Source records
(** What numpy documents of [argsort]: the indices of the array, each once,
    in ascending order of value, NaN last. *)
Definition sorts_ascending (argsort : Np.vector -> list nat) : Prop :=
  forall v,
    Permutation (argsort v) (seq 0 (length v))
    /\ Sorted (ascending v) (argsort v).

(** The same for a stable sort: of two entries neither of which is below
    the other the earlier index comes first. *)
Definition rank_le (v : Np.vector) (i j : nat) : Prop :=
  exists x y,
    nth_error v i = Some x /\ nth_error v j = Some y
    /\ Np.lt y x = false /\ (Np.lt x y = false -> i < j).

(** The hit [search] builds for index [idx], or the exception the lookup
    raises. *)
Definition result_of (s : SimpleVectorStore) (similarities : Np.vector)
    (idx : nat) : result hit :=
  match nth_error (doc_ids s) idx with
  | None => Raise IndexError
  | Some doc_id =>
      match Py.get doc_id (documents s) with
      | None => Raise KeyError
      | Some doc =>
          match nth_error similarities idx with
          | None => Raise IndexError
          | Some sim => Ok (mkHit (content doc) (metadata doc) sim)
          end
      end
  end.

(** The results of a list of steps, up to the first that raises. *)
Fixpoint sequence {A : Type} (l : list (result A)) : result (list A) :=
  match l with
  | [] => Ok []
  | Ok a :: l' =>
      match sequence l' with
      | Ok l0 => Ok (a :: l0)
      | Raise e => Raise e
      end
  | Raise e :: _ => Raise e
  end.

(** A hit is sorted before another when its similarity is not below the
    other's in numpy's order (in which NaN is the greatest value). *)
Definition descending (h1 h2 : hit) : Prop :=
  Np.lt (similarity h1) (similarity h2) = false.

(** The hit built from record [d] for the query embedding [qe]. *)
Definition hit_of {numpy : Np.Routines} (qe : Np.vector) (d : Document)
  : hit :=
  mkHit (content d) (metadata d) (cosine_row (embedding d) qe).

(** The similarities of all records with [qe], in record order. *)
Definition similarities_of {numpy : Np.Routines} (s : SimpleVectorStore)
    (qe : Np.vector) : Np.vector :=
  map (fun d => cosine_row (embedding d) qe) (Py.values (documents s)).

(** The record set without the records of group [g], the others in their
    order. *)
Definition without_group (g : string) (docs : Py.dict Document)
  : Py.dict Document :=
  filter (fun kv => negb (String.eqb (doc_id (snd kv)) g)) docs.

(** Every record is stored under its own id. *)
Definition keyed_by_id (docs : Py.dict Document) : Prop :=
  Forall (fun kv => fst kv = id (snd kv)) docs.

(** The text of the snapshot of a record set. *)
Definition snapshot_text (docs : Py.dict Document) : file :=
  json_dump (map asdict (Py.values docs)).


(** The entry [kv] of the source list is right for the records [counted]:
    it is keyed by its id, its group has records among them, its name is
    the source of the first, its count their number. *)
Definition entry_counts (counted : list Document)
    (kv : string * source_entry) : Prop :=
  source_id (snd kv) = fst kv
  /\ exists first rest,
       filter (fun d => String.eqb (doc_id d) (fst kv)) counted = first :: rest
       /\ source_name (snd kv)
          = Py.get_default "source" (MStr "Unknown") (metadata first)
       /\ source_chunks (snd kv) = length (first :: rest).

(** The source list [sources] is right for the records [counted]. *)
Definition sources_count (sources : Py.dict source_entry)
    (counted : list Document) : Prop :=
  Py.wf sources
  /\ Forall (entry_counts counted) sources
  /\ (forall d, In d counted -> In (doc_id d) (Py.keys sources))
  /\ list_sum (map source_chunks (Py.values sources)) = length counted.


(** [s] holds a character that is not whitespace. *)
Definition has_text {char : Type} (isspace : char -> bool) (s : list char)
  : bool :=
  existsb (fun c => negb (isspace c)) s.

(** [c] is not empty and neither begins nor ends with whitespace. *)
Definition trimmed {char : Type} (isspace : char -> bool) (c : list char)
  : bool :=
  match c, rev c with
  | x :: _, y :: _ => negb (isspace x) && negb (isspace y)
  | _, _ => false
  end.

(** [s] occurs in [c] as a run of consecutive characters. *)
Definition occurs_in {char : Type} (s c : list char) : Prop :=
  exists pre post, c = pre ++ s ++ post.

(** The characters of [s] that are not whitespace, in order. *)
Definition text_of {char : Type} (isspace : char -> bool) (s : list char)
  : list char :=
  filter (fun c => negb (isspace c)) s.

(** The sentences written one after the other, a space after each. *)
Definition spaced {char : Type} (space : char) (sentences : list (list char))
  : list char :=
  concat (map (fun s => s ++ [space]) sentences).


(** The chunk being filled is empty, or a body of at most [chunk_size]
    characters followed by the space the loop appends. *)
Definition fills {char : Type} (space : char) (chunk_size : Z)
    (current_chunk : list char) : Prop :=
  current_chunk = []
  \/ exists body,
       current_chunk = body ++ [space]
       /\ (Z.of_nat (length body) <= chunk_size)%Z.

(** 1 for a string that is not empty, 0 for the empty one. *)
Definition pending {char : Type} (current_chunk : list char) : nat :=
  match current_chunk with
  | [] => 0
  | _ :: _ => 1
  end.


(** ** Facts about dictionaries *)

Section DictFacts.
Context {V : Type}.
Implicit Types (d : Py.dict V) (k : string) (v : V).

Lemma get_set_same k v d : Py.get k (Py.set k v d) = Some v.
Proof.
  induction d as [| [k' v'] d IH]; simpl.
  - now rewrite String.eqb_refl.
  - destruct (String.eqb k k') eqn:E; simpl; rewrite ?String.eqb_refl, ?E; auto.
Qed.

Lemma get_set_other k k' v d :
  k <> k' -> Py.get k' (Py.set k v d) = Py.get k' d.
Proof.
  intros Hne. induction d as [| [k0 v0] d IH]; simpl.
  - destruct (String.eqb_spec k' k); congruence.
  - destruct (String.eqb_spec k k0) as [-> | Hk]; simpl.
    + destruct (String.eqb_spec k' k0); congruence.
    + destruct (String.eqb_spec k' k0); auto.
Qed.

Lemma keys_set_in k v d :
  In k (Py.keys d) -> Py.keys (Py.set k v d) = Py.keys d.
Proof.
  induction d as [| [k0 v0] d IH]; simpl; [tauto |].
  intros [-> | Hin].
  - now rewrite String.eqb_refl.
  - destruct (String.eqb_spec k k0) as [-> | Hk]; simpl; [reflexivity |].
    f_equal. now apply IH.
Qed.

Lemma keys_set_notin k v d :
  ~ In k (Py.keys d) -> Py.keys (Py.set k v d) = Py.keys d ++ [k].
Proof.
  induction d as [| [k0 v0] d IH]; simpl; [reflexivity |].
  intros Hnin. destruct (String.eqb_spec k k0) as [-> | Hk]; [tauto |].
  simpl. f_equal. apply IH. tauto.
Qed.

Lemma wf_set k v d : Py.wf d -> Py.wf (Py.set k v d).
Proof.
  unfold Py.wf. intros Hwf.
  destruct (in_dec string_dec k (Py.keys d)) as [Hin | Hnin].
  - now rewrite keys_set_in.
  - rewrite keys_set_notin by assumption.
    apply NoDup_app; [assumption | repeat constructor; simpl; tauto |].
    intros x Hx [<- | []]. contradiction.
Qed.

Lemma keys_del_incl k d : incl (Py.keys (Py.del k d)) (Py.keys d).
Proof.
  induction d as [| [k0 v0] d IH]; simpl; [apply incl_refl |].
  destruct (String.eqb k k0); simpl.
  - apply incl_tl, incl_refl.
  - intros x [<- | Hx]; [now left | right; now apply IH].
Qed.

What you will do »
Among the lines of the data above, count those containing the word "congruence" and report the total alone.

Task answer »
2